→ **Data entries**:
%%

(** Modelled from the spec: [DistributedDataHandler.create].  Shards stay
    on the worker they are on; misaligned weights are a
    [ShardAlignmentError]. *)
Definition DistributedDataHandler_create (inputs : Inputs)
  : Exn + DistributedDataHandler :=
  match inputs with
  | InX X =>
      inr (mk_handler (prod_map id OPart <$> coll_parts X) (coll_type X) false)
  | InXW X W =>
      if alignedb (coll_parts X) (coll_parts W)
      then inr (mk_handler (pair_parts (coll_parts X) (coll_parts W))
                  (coll_type X) true)
      else inl ShardAlignmentError
  end.

(** ** The cluster: scheduler, workers and communicator *)

(** One array on a worker: the partitions it was glued from, in order,
    and the total number of rows. *)
Record Block := mkBlock { block_parts : list Part; block_rows : nat }.

(** Modelled from the spec: [concatenate]
    (cuml.dask.common.input_utils) makes one array of the shards of a
    worker. *)
Definition concatenate (ps : list Part) : Block :=
  {| block_parts := ps; block_rows := sum_list (part_rows <$> ps) |}.

(** [worker_state(sessionId)["handle"]]: the communicator handle a worker
    holds for a session it is enrolled in. *)
Record Handle := mkHandle { h_session : nat; h_worker : worker }.

(** The positional and keyword arguments of one [client.submit] call. *)
Record FitArgs := mkFitArgs {
  fa_sessionId : nat;
  fa_objs : list Obj;
  fa_datatype : Datatype;
  fa_has_weights : bool;
  fa_kwargs : Kwargs
}.

(** A submitted task: the arguments and the [workers=[...]] restriction. *)
Record Task := mkTask { task_args : FitArgs; task_workers : list worker }.

(** The log of what the orchestrating process does to the cluster. *)
Inductive Event :=
| EvCommsInit (sid : nat) (ws : gset worker)
| EvCommsDestroy (sid : nat)
| EvSubmit (key : nat) (ws : list worker) (args : FitArgs)
| EvWait (keys : list nat)
| EvSettled (key : nat)
| EvInspect (key : nat).

(** The per-worker engine [KMeansMG(handle, output_type, **kwargs).fit
    (inp_data, sample_weight)] is an external collaborator: whatever it
    returns or raises on a worker is a field of the cluster.  So is the
    order in which the scheduler sees tasks finish. *)
Record Cluster := mkCluster {
  events : list Event;
  next_key : nat;
  next_session : nat;
  sessions : gmap nat (gset worker);
  unreachable : gset worker;
  tasks : gmap nat Task;
  settled : gmap nat Outcome;
  arrival : list nat → list nat;
  engine : Handle → Datatype → Kwargs → Block → option Block → Outcome
}.

Definition log (e : Event) (c : Cluster) : Cluster :=
  mkCluster (events c ++ [e]) (next_key c) (next_session c) (sessions c)
    (unreachable c) (tasks c) (settled c) (arrival c) (engine c).

Definition set_sessions (s : gmap nat (gset worker)) (c : Cluster) : Cluster :=
  mkCluster (events c) (next_key c) (next_session c) s
    (unreachable c) (tasks c) (settled c) (arrival c) (engine c).

Definition set_settled (s : gmap nat Outcome) (c : Cluster) : Cluster :=
  mkCluster (events c) (next_key c) (next_session c) (sessions c)
    (unreachable c) (tasks c) s (arrival c) (engine c).

Definition add_task (t : Task) (c : Cluster) : Cluster :=
  mkCluster (events c) (S (next_key c)) (next_session c) (sessions c)
    (unreachable c) (<[next_key c := t]> (tasks c)) (settled c) (arrival c)
    (engine c).

Definition fresh_session (c : Cluster) : Cluster :=
  mkCluster (events c) (next_key c) (S (next_session c)) (sessions c)
    (unreachable c) (tasks c) (settled c) (arrival c) (engine c).

(** The workers enrolled in some open session. *)
Definition enrolled (c : Cluster) : gset worker :=
  ⋃ (map_to_list (sessions c)).*2.

(** Modelled from the spec: [worker_state(sessionId)["handle"]]
    (cuml.dask.common.comms).  A session enrolls exactly the workers it
    was opened over: those, and only those, hold a handle for it. *)
Definition worker_state (c : Cluster) (w : worker) (sid : nat) : option Handle :=
  match sessions c !! sid with
  | Some ws => if decide (w ∈ ws) then Some (mkHandle sid w) else None
  | None => None
  end.

(** The feature partitions of [objs] when no object carries weights;
    objects of the wrong shape are a [TypeError] in the task. *)
Fixpoint all_parts (objs : list Obj) : option (list Part) :=
  match objs with
  | [] => Some []
  | OPart x :: r => cons x <$> all_parts r
  | OPair _ _ :: _ => None
  end.

(** [[X for X, weights in objs]] and [[weights for X, weights in objs]] *)
Fixpoint all_pairs (objs : list Obj) : option (list Part * list Part) :=
  match objs with
  | [] => Some ([], [])
  | OPair x w :: r => (λ xw, (x :: xw.1, w :: xw.2)) <$> all_pairs r
  | OPart _ :: _ => None
  end.

(** [KMeans._func_fit], run on worker [w]. *)
Definition _func_fit (c : Cluster) (w : worker) (sessionId : nat)
    (objs : list Obj) (dt : Datatype) (has_weights : bool) (kw : Kwargs)
  : Outcome :=
  match worker_state c w sessionId with
  | None => Failed (KeyError sessionId)
  | Some handle =>
      if negb has_weights then
        match all_parts objs with
        | Some xs => engine c handle dt kw (concatenate xs) None
        | None => Failed TypeError
        end
      else
        match all_pairs objs with
        | Some (xs, ws) =>
            engine c handle dt kw (concatenate xs) (Some (concatenate ws))
        | None => Failed TypeError
        end
  end.

(** A task restricted to [workers=[w]] runs on [w]. *)
Definition run_task (c : Cluster) (t : Task) : Outcome :=
  let a := task_args t in
  _func_fit c (hd EmptyString (task_workers t)) (fa_sessionId a) (fa_objs a)
    (fa_datatype a) (fa_has_weights a) (fa_kwargs a).

(** Task [k] finishes, unless it already has or was never submitted. *)
Definition settle (c : Cluster) (k : nat) : Cluster :=
  match settled c !! k, tasks c !! k with
  | None, Some t =>
      log (EvSettled k) (set_settled (<[k := run_task c t]> (settled c)) c)
  | _, _ => c
  end.

(** ** The estimator and the monad of its methods *)

Record KMeans := mkKMeans {
  verbose : bool;
  kwargs : Kwargs;
  self_datatype : option Datatype;
  local_model : option LocalModel;
  cluster_centers_ : option Centers
}.

Record World := mkWorld { self : KMeans; cluster : Cluster }.

Definition M (A : Type) : Type := World → (Exn + A) * World.

Global Instance M_ret : MRet M := λ A a σ, (inr a, σ).
Global Instance M_bind : MBind M := λ A B f m σ,
  match m σ with
  | (inr a, σ') => f a σ'
  | (inl e, σ') => (inl e, σ')
  end.

Definition raise {A} (e : Exn) : M A := λ σ, (inl e, σ).
Definition get_self : M KMeans := λ σ, (inr (self σ), σ).
Definition get_cluster : M Cluster := λ σ, (inr (cluster σ), σ).
Definition modify_self (f : KMeans → KMeans) : M () :=
  λ σ, (inr (), mkWorld (f (self σ)) (cluster σ)).
Definition modify_cluster (f : Cluster → Cluster) : M () :=
  λ σ, (inr (), mkWorld (self σ) (f (cluster σ))).
Definition lift_exn {A} (r : Exn + A) : M A := λ σ, (r, σ).

(** ** Communicator session *)

(** A communicator context: the identifier of its session. *)
Record CommsContext := mkComms { sessionId : nat }.

(** Modelled from the spec: [CommsContext(comms_p2p=False, verbose=...)]
    (cuml.dask.common.comms) makes a context with a session identifier of
    its own; nothing is opened yet. *)
Definition CommsContext_new : M CommsContext :=
  c ← get_cluster;
  modify_cluster fresh_session;;
  mret (mkComms (next_session c)).

(** Modelled from the spec: when a session can be opened over [ws]. *)
Definition comms_ready (c : Cluster) (ws : gset worker) : bool :=
  bool_decide (ws ## unreachable c) && bool_decide (ws ## enrolled c).

(** Modelled from the spec: [CommsContext.init]
    (cuml.dask.common.comms).  It enrolls exactly the given workers in a
    new group, and fails with [CommsInitError] if a worker is unreachable
    or already enrolled in another session. *)
Definition comms_init (comms : CommsContext) (ws : gset worker) : M () :=
  c ← get_cluster;
  if comms_ready c ws
  then modify_cluster (λ c,
         log (EvCommsInit (sessionId comms) ws)
           (set_sessions (<[sessionId comms := ws]> (sessions c)) c))
  else raise CommsInitError.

%%

→ **Your goal**: Copy out, word for word, the part of the entries above that begins at the line with "(** Task [k]" and ends at the line with "Record World := mkWorld", including both.

→ **Exercise answer**:
(** Task [k] finishes, unless it already has or was never submitted. *)
Definition settle (c : Cluster) (k : nat) : Cluster :=
  match settled c !! k, tasks c !! k with
  | None, Some t =>
      log (EvSettled k) (set_settled (<[k := run_task c t]> (settled c)) c)
  | _, _ => c
  end.

(** ** The estimator and the monad of its methods *)

Record KMeans := mkKMeans {
  verbose : bool;
  kwargs : Kwargs;
  self_datatype : option Datatype;
  local_model : option LocalModel;
  cluster_centers_ : option Centers
}.

Record World := mkWorld { self : KMeans; cluster : Cluster }.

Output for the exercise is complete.